Records supplied:
——
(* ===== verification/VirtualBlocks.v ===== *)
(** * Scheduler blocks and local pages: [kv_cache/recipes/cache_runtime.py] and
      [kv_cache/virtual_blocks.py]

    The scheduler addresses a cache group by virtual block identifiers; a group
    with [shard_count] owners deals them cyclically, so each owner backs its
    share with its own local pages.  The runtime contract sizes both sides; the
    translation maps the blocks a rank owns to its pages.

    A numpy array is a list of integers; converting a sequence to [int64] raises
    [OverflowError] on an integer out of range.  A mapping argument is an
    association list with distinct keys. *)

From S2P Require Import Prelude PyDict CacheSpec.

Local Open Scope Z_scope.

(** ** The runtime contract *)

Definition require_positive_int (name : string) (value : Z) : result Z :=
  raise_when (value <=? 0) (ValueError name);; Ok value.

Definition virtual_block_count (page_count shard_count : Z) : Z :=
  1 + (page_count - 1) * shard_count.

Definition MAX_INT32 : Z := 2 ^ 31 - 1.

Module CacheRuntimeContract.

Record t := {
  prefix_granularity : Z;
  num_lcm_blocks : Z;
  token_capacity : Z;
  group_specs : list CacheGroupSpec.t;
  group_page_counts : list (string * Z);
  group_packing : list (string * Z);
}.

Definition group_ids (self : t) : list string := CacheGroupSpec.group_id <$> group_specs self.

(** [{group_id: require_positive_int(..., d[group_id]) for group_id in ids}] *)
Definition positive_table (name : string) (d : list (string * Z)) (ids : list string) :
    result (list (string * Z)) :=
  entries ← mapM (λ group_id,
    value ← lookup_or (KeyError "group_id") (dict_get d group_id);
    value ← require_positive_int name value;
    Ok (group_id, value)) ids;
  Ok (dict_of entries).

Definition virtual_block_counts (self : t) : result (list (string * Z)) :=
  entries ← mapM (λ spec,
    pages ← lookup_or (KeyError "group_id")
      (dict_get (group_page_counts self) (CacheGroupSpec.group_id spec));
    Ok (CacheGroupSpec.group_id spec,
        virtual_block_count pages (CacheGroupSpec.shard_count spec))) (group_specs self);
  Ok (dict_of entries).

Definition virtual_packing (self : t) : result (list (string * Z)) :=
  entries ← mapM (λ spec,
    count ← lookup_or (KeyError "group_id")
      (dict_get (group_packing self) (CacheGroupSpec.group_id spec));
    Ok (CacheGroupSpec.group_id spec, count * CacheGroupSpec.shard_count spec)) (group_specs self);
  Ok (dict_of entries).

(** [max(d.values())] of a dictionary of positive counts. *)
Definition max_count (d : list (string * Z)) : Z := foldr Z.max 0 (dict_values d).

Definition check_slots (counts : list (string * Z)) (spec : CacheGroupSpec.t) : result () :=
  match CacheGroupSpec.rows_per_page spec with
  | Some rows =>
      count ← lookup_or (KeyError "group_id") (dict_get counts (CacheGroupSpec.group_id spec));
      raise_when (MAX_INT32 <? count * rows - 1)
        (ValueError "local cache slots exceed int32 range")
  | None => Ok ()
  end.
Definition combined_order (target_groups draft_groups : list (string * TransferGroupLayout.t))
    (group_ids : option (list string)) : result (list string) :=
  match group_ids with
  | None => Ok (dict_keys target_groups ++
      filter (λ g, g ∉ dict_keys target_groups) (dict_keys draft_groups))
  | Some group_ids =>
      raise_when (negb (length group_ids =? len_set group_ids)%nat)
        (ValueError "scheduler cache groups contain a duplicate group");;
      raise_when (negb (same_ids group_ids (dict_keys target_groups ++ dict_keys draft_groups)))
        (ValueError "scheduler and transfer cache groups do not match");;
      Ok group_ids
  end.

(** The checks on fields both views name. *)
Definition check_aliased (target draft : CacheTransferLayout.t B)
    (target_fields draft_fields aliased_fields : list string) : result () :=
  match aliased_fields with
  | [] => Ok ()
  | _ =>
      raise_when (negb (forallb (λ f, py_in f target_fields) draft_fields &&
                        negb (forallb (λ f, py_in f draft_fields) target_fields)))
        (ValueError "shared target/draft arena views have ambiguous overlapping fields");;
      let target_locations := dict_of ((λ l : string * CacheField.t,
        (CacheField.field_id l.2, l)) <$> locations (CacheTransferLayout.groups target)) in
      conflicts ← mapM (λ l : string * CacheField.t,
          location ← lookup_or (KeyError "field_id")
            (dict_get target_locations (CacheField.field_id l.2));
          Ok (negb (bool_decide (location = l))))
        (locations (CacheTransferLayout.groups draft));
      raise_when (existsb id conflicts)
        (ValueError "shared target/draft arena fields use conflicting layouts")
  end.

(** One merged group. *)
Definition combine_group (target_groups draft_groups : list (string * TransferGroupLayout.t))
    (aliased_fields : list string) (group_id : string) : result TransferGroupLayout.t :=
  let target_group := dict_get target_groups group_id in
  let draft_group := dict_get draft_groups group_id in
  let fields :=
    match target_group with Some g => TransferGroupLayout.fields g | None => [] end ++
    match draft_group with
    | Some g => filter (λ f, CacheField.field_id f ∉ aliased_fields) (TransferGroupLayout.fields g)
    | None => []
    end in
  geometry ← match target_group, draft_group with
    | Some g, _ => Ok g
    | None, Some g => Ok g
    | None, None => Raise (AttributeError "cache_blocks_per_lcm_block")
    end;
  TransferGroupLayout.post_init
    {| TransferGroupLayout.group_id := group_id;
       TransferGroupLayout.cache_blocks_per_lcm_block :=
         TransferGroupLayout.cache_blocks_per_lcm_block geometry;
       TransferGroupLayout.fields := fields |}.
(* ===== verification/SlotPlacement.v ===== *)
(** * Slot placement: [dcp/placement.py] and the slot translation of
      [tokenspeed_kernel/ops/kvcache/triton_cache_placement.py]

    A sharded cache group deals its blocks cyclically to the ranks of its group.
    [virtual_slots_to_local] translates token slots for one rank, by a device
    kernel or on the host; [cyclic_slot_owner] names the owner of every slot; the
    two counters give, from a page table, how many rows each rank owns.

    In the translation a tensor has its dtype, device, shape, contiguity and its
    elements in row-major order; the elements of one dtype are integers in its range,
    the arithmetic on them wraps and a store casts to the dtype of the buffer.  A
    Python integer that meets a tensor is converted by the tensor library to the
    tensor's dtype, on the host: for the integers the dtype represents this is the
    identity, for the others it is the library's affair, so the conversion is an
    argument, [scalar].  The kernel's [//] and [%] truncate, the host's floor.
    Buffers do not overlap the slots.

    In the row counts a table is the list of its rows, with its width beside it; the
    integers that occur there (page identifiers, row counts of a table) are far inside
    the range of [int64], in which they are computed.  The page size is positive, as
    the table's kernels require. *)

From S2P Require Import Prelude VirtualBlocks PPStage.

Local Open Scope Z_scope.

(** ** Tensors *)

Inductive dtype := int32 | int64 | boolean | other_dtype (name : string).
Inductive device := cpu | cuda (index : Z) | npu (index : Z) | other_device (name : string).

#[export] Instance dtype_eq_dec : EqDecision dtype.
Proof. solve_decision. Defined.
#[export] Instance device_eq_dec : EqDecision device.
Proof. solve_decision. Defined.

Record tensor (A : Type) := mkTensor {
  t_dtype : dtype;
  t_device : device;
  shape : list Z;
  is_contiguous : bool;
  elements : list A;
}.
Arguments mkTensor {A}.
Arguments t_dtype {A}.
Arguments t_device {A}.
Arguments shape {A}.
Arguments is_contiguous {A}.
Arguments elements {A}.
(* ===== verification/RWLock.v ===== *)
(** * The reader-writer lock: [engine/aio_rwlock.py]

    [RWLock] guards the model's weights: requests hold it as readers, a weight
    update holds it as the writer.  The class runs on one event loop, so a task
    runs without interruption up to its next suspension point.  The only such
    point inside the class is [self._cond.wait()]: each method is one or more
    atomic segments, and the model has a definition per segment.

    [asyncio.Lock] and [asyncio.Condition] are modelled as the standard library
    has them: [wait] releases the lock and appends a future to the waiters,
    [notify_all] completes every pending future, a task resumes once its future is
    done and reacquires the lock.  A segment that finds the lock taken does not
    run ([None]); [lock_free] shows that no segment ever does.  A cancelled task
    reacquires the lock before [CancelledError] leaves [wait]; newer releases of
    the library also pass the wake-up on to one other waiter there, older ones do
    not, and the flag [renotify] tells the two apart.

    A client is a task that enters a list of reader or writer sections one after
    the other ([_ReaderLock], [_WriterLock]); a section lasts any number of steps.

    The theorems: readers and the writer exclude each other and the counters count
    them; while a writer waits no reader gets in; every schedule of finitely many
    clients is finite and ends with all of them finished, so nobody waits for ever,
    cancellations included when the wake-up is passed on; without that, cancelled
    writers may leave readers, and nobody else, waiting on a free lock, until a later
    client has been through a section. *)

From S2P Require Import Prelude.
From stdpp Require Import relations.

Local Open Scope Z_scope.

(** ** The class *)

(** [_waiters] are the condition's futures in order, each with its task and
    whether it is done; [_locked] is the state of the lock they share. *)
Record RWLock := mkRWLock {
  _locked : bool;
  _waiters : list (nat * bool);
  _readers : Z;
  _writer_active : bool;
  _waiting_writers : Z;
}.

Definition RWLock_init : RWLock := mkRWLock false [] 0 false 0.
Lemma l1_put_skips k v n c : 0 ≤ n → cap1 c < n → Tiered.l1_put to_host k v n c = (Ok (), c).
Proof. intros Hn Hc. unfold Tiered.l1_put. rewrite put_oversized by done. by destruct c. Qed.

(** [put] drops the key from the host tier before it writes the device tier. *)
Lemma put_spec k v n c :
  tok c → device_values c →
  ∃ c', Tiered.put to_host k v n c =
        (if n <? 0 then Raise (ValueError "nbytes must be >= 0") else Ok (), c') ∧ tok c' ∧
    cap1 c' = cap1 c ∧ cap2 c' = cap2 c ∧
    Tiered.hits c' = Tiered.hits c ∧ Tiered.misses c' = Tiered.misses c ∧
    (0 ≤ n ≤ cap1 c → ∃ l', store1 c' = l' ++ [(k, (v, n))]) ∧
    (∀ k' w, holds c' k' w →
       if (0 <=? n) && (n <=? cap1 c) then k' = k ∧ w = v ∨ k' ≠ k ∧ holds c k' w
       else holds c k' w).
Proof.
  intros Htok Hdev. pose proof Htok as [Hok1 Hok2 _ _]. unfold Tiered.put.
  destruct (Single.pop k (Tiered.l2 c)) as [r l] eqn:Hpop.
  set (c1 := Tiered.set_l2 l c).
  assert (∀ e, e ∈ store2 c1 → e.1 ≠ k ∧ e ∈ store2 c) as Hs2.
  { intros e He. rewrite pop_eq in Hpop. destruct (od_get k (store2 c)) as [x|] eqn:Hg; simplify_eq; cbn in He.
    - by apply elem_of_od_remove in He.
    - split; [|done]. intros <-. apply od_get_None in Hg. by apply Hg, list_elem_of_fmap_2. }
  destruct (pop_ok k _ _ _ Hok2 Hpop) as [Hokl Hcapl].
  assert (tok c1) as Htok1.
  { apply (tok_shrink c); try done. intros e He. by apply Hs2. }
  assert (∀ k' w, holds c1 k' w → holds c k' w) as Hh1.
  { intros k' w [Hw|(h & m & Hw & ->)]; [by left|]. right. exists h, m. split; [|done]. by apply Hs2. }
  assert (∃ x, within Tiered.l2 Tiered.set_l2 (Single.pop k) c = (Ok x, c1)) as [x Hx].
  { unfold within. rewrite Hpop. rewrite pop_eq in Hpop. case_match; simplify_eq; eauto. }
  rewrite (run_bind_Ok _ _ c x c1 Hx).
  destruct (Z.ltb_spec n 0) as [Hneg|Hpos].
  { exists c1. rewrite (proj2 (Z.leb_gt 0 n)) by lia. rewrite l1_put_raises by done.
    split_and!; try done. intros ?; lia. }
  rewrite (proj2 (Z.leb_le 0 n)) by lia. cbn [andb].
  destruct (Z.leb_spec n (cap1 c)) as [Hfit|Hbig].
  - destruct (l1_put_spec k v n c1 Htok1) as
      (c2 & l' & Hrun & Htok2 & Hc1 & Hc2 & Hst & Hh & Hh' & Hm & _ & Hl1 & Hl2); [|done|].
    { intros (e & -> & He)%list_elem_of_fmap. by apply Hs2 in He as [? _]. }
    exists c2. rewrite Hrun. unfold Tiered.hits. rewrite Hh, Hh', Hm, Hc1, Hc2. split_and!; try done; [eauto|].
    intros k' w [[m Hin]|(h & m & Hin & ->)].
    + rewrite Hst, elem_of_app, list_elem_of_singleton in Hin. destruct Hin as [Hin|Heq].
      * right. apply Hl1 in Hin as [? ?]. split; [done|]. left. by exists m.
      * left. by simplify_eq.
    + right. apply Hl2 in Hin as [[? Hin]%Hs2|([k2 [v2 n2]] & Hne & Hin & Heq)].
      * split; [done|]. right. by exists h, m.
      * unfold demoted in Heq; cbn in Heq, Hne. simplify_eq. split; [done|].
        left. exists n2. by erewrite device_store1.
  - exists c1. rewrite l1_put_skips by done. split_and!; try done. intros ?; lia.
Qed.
——
Directions for this task: In the records above, the line with "In the translation" marks the start and the line with "Buffers do not overlap the slots." marks the end; copy that stretch exactly, both lines included, and nothing else.

Written response:
    In the translation a tensor has its dtype, device, shape, contiguity and its
    elements in row-major order; the elements of one dtype are integers in its range,
    the arithmetic on them wraps and a store casts to the dtype of the buffer.  A
    Python integer that meets a tensor is converted by the tensor library to the
    tensor's dtype, on the host: for the integers the dtype represents this is the
    identity, for the others it is the library's affair, so the conversion is an
    argument, [scalar].  The kernel's [//] and [%] truncate, the host's floor.
    Buffers do not overlap the slots.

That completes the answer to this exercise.